"We look at the instruments and the vocal performance within a piece of music as well as the sound waves," Fisher, who joined Shazam five years ago, explains.

"Every instrument has a different sound wave at a point in a song. We cut the song into five or 10 second samples and create a pattern between the peaks and troughs in the wave. That's what we call a fingerprint. Even if the same artist is playing the same song in a different studio, there would be a subtle difference in the waves."

Shazam is able to recognise cover versions as well as tracks speeded up by DJs and filter out additional sounds in noisy nightclubs. The team, led by co-founder and chief scientist Avery Wang, is continually refining the algorithm to make it faster and more accurate.

To be able to identify a song, it has to be in Shazam's fast-growing database, which currently holds around eight million entries. Music is sourced automatically, through XML feeds from record labels, and manually, if the music is on vinyl, for example.

"If the act hasn't been signed yet but it's been played in a nightclub and becoming very popular in the underground world, it needs to be on our database. One of our core competencies is being able to source that music before it gets into the mainstream. We share our information and that often leads to acts being signed by record labels."

No public entry

At the end of last year Shazam, which employs around 100 people, took an undisclosed investment from Kleiner Perkins Caufield & Byers, a venture capital firm that has backed some of the biggest digital brands, including Google, Amazon and eBay. Fisher, however, claims there are no immediate plans to go public.

"We do want to build a global brand but, at our current scale, an IPO wouldn't be appropriate," he says. "The primary reason we took the investment from Kleiner Perkins wasn't money. We'd evolved from a technology company to a consumer-facing company and needed help to build a brand in a very viral way.

"The money that we've taken in we're going to use for product development, again for building viral features that people see a lot of value in and want to tell their friends about. That's how we grow our community."

Shazam is also looking into video, but the most significant development to come out of the labs is SARA, Shazam Audio Recognition Advertising. The program enables brands and broadcasters to use Shazam to extend their campaigns to mobile. It launched with a Dockers TV ad during the Super Bowl broadcast that could be tagged via Shazam, linking the viewer to a branded content page that included a khaki pant giveaway.

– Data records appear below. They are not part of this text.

(* ===== verification/SourceLines.v ===== *)
(** * From a source line to an address

    [DwarfLineTable::find_virtual_source] and [find_runtime_source]
    ([src/dwarf/source_lookup_impl.inc]): the lowest address of the ranges of a line, for a
    file given by its path or by its name alone. *)

From S2P Require Import Prelude Machine Paths ByteReader ElfFormat LineTable.
From S2P Require Elf.

Record source_query := mkQuery { q_best : option Z; q_matched : option string }.

(* src/dwarf/source_lookup_impl.inc:3123-3123 DwarfLineTable::find_virtual_source *)
Definition qualified_query (file : string) : bool := path_is_absolute file || path_has_parent file.

(* src/dwarf/source_lookup_impl.inc:3128-3131 DwarfLineTable::find_virtual_source *)
Definition matches_file (file candidate : string) : bool :=
  if qualified_query file then path_eqb (lexically_normal candidate) (lexically_normal file)
  else path_eqb (path_filename candidate) (path_filename (lexically_normal file)).

(* src/dwarf/source_lookup_impl.inc:3126-3142 DwarfLineTable::find_virtual_source *)
Definition source_step (file : string) (line : Z) (q : source_query) (range : Range) : res source_query :=
  let candidate := loc_file (range_location range) in
  if negb (loc_line (range_location range) =? line) then Ok q
  else if negb (matches_file file candidate) then Ok q
  else
    matched ←
      (if qualified_query file then Ok (q_matched q)
       else
         let candidate_identity := normalized_source_path candidate in
         _ ← throw_if (match q_matched q with
                       | Some matched_file => negb (String.eqb matched_file candidate_identity)
                       | None => false
                       end)
               (Exn RuntimeError ("ambiguous source file for line lookup: " +:+ file));
         Ok (Some candidate_identity));
    let best := match q_best q with
                | None => Some (range_begin range)
                | Some b => if range_begin range <? b then Some (range_begin range) else Some b
                end in
    Ok (mkQuery best matched).

(* src/dwarf/source_lookup_impl.inc:3118-3144 DwarfLineTable::find_virtual_source *)
Definition find_virtual_source (t : DwarfLineTable) (file : string) (line : Z) : res (option Z) :=
  if String.eqb file EmptyString || (line =? 0) then Ok None
  else
    q ← Elf.res_fold (source_step file line) (ranges t) (mkQuery None None);
    Ok (q_best q).

Section Runtime.
Context `{H : Host} `{K : Kernel} `{PM : !ProcMaps K}.

(* src/dwarf/source_lookup_impl.inc:3146-3155 DwarfLineTable::find_runtime_source *)
Definition find_runtime_source (t : DwarfLineTable) (pid : Z) (file : string) (line : Z) (elf : Elf.ElfFile)
    : M world (option Z) :=
  virtual_address ← lift (find_virtual_source t file line);
  match virtual_address with
  | None => mret None
  | Some virtual_address =>
    bias ← Elf.load_bias elf pid;
    _ ← mthrow_if (u64_max - bias <? virtual_address) RuntimeError
          "source address overflows runtime address space";
    mret (Some (virtual_address + bias))
  end.
End Runtime.

(** ** The lowest matching address *)

(** The ranges of the line whose file answers the query. *)
Definition answers (file : string) (line : Z) (range : Range) : Prop :=
  loc_line (range_location range) = line /\ matches_file file (loc_file (range_location range)) = true.

Definition identity_of (range : Range) : string := normalized_source_path (loc_file (range_location range)).

(** What the fold knows after the ranges [l]. *)
Definition query_inv (file : string) (line : Z) (l : list Range) (q : source_query) : Prop :=
  match q_best q with
  | None => forall r, r ∈ l -> ~ answers file line r
  | Some b => (exists r, r ∈ l /\ answers file line r /\ range_begin r = b) /\
              forall r, r ∈ l -> answers file line r -> b <= range_begin r
  end /\
  (qualified_query file = false ->
   match q_matched q with
   | None => q_best q = None
   | Some m => (exists r, r ∈ l /\ answers file line r) /\ forall r, r ∈ l -> answers file line r -> identity_of r = m
   end).

Lemma elem_snoc {A} (l : list A) x y : x ∈ l ++ [y] <-> x ∈ l \/ x = y.
Proof. by rewrite elem_of_app, list_elem_of_singleton. Qed.

Definition ambiguous (file : string) (line : Z) (l : list Range) : Prop :=
  qualified_query file = false /\
  exists r1 r2, r1 ∈ l /\ r2 ∈ l /\ answers file line r1 /\ answers file line r2 /\ identity_of r1 <> identity_of r2.

Lemma source_step_inv file line l q range :
  query_inv file line l q ->
  match source_step file line q range with
  | Ok q' => query_inv file line (l ++ [range]) q'
  | Throw e => exn_cls e = RuntimeError /\ ambiguous file line (l ++ [range])
  | _ => False
  end.
Proof.
  intros [Hb Hm]. unfold source_step.
  assert (Hskip : ~ answers file line range -> query_inv file line (l ++ [range]) q).
  { intros Hn. split; [destruct (q_best q) as [b|]|intros Hq; specialize (Hm Hq); destruct (q_matched q)].
    - destruct Hb as [(r & Hr & Ha & Hbr) Hmin]. split; [exists r; by rewrite elem_snoc; auto|].
      intros r' [Hr'| ->]%elem_snoc Ha'; [by apply Hmin|done].
    - intros r [Hr| ->]%elem_snoc; auto.
    - destruct Hm as [(r & Hr & Ha) Hall]. split; [exists r; by rewrite elem_snoc; auto|].
      intros r' [Hr'| ->]%elem_snoc Ha'; [by apply Hall|done].
    - done. }
  destruct (Z.eqb_spec (loc_line (range_location range)) line) as [El|El]; cbn [negb]; [|apply Hskip; by intros [? _]].
  destruct (matches_file file (loc_file (range_location range))) eqn:Ef; cbn [negb];
    [|apply Hskip; intros [_ ?]; congruence].
  assert (Ha : answers file line range) by done. clear Hskip.
  assert (Hbest : forall m', (qualified_query file = false ->
      match m' with
      | None => False
      | Some m => forall r, r ∈ l ++ [range] -> answers file line r -> identity_of r = m
      end) ->
    query_inv file line (l ++ [range]) (mkQuery (match q_best q with
      | None => Some (range_begin range)
      | Some b => if range_begin range <? b then Some (range_begin range) else Some b end) m')).
  { intros m' Hm'. split.
    - cbn [q_best]. destruct (q_best q) as [b|].
      + destruct Hb as [(r & Hr & Har & Hbr) Hmin].
        destruct (Z.ltb_spec (range_begin range) b).
        * split; [exists range; by rewrite elem_snoc; auto|]. intros r' [Hr'| ->]%elem_snoc Ha'; [|lia].
          specialize (Hmin r' Hr' Ha'). lia.
        * split; [exists r; by rewrite elem_snoc; auto|]. intros r' [Hr'| ->]%elem_snoc Ha'; [by apply Hmin|lia].
      + split; [exists range; by rewrite elem_snoc; auto|]. intros r' [Hr'| ->]%elem_snoc Ha'; [by destruct (Hb r' Hr')|lia].
    - intros Hq. specialize (Hm' Hq). cbn [q_matched]. destruct m'; [|done].
      split; [exists range; by rewrite elem_snoc; auto|done]. }
  destruct (qualified_query file) eqn:Eq; cbn [mbind res_bind]; [by apply Hbest|].
  specialize (Hm eq_refl). destruct (q_matched q) as [m|] eqn:Em.
  - destruct (String.eqb_spec m (normalized_source_path (loc_file (range_location range)))) as [E|E];
      cbn [negb throw_if mbind res_bind].
    + apply Hbest. intros _ r [Hr| ->]%elem_snoc Har; [|done]. rewrite <- E. by apply Hm.
    + destruct Hm as [(r & Hr & Har) Hall]. split; [done|]. split; [done|]. exists r, range.
      rewrite !elem_snoc. split; [by left|]. split; [by right|]. split; [done|]. split; [done|].
      by rewrite (Hall r Hr Har).
  - cbn [throw_if mbind res_bind]. apply Hbest. intros _ r [Hr| ->]%elem_snoc Har; [|done].
    rewrite Hm in Hb. by destruct (Hb r Hr).
Qed.

Lemma source_fold_inv file line rest l q :
  query_inv file line l q ->
  match Elf.res_fold (source_step file line) rest q with
  | Ok q' => query_inv file line (l ++ rest) q'
  | Throw e => exn_cls e = RuntimeError /\ ambiguous file line (l ++ rest)
  | _ => False
  end.
Proof.
  revert l q. induction rest as [|range rest IH]; intros l q Hq; cbn [Elf.res_fold]; [by rewrite app_nil_r|].
  pose proof (source_step_inv file line l q range Hq) as Hs.
  destruct (source_step file line q range) as [q'|e|w|]; cbn [mbind res_bind]; try done.
  - specialize (IH _ _ Hs). by rewrite <- app_assoc in IH.
  - destruct Hs as [He (Hq' & r1 & r2 & H1 & H2 & H3)]. split; [done|]. split; [done|]. exists r1, r2.
    rewrite !elem_snoc in H1, H2. rewrite !elem_of_app, !elem_of_cons. naive_solver.
Qed.

(** a source line resolves to the lowest address of the ranges of that line in the file asked
    for; a file given by its name alone must be one file. Nothing is found only when no range
    answers, and the one error is a name that is ambiguous. *)
Theorem find_virtual_source_spec t file line :
  match find_virtual_source t file line with
  | Ok (Some address) =>
      (exists r, r ∈ ranges t /\ answers file line r /\ range_begin r = address) /\
      (forall r, r ∈ ranges t -> answers file line r -> address <= range_begin r) /\
      ~ ambiguous file line (ranges t)
  | Ok None => file = EmptyString \/ line = 0 \/ forall r, r ∈ ranges t -> ~ answers file line r
  | Throw e => exn_cls e = RuntimeError /\ ambiguous file line (ranges t)
  | Undef _ | OutOfFuel => False
  end.
Proof.
  unfold find_virtual_source. destruct (String.eqb_spec file EmptyString) as [->|_]; [by left|].
  destruct (Z.eqb_spec line 0) as [->|_]; [right; by left|]. cbn [orb].
  assert (H0 : query_inv file line [] (mkQuery None None)) by (split; [by intros r ?%not_elem_of_nil|done]).
  pose proof (source_fold_inv file line (ranges t) [] _ H0) as Hf. cbn [app] in Hf.
  destruct (Elf.res_fold (source_step file line) (ranges t) (mkQuery None None)) as [q|e|w|]; cbn [mbind res_bind]; try done.
  destruct Hf as [Hb Hm]. destruct (q_best q) as [b|]; [|right; by right].
  destruct Hb as [Hex Hmin]. split; [done|]. split; [done|]. intros (Hq & r1 & r2 & H1 & H2 & A1 & A2 & Hne).
  specialize (Hm Hq). destruct (q_matched q) as [m|]; [|done]. destruct Hm as [_ Hall]. apply Hne.
  by rewrite (Hall r1), (Hall r2).
Qed.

"This goes beyond the music application," Fisher explains, "and is positioning Shazam as an interactive advertising platform. We have access to a device that almost every consumer has in their home. SARA will also be used for interactive programming, where you can get exclusive content from broadcasters delivered back to your phone and PC.

"The most important thing for the advertising industry is that Shazam has 50million consumers across 200 countries who already have this technology, so it's a ready-made audience for them to engage with."

Shazam is on a roll. This announcement will raise its popularity even more. On track to reach its 100million-user milestone by the end of the year, Shazam has what it takes to become the world's first breakthrough mobile app company.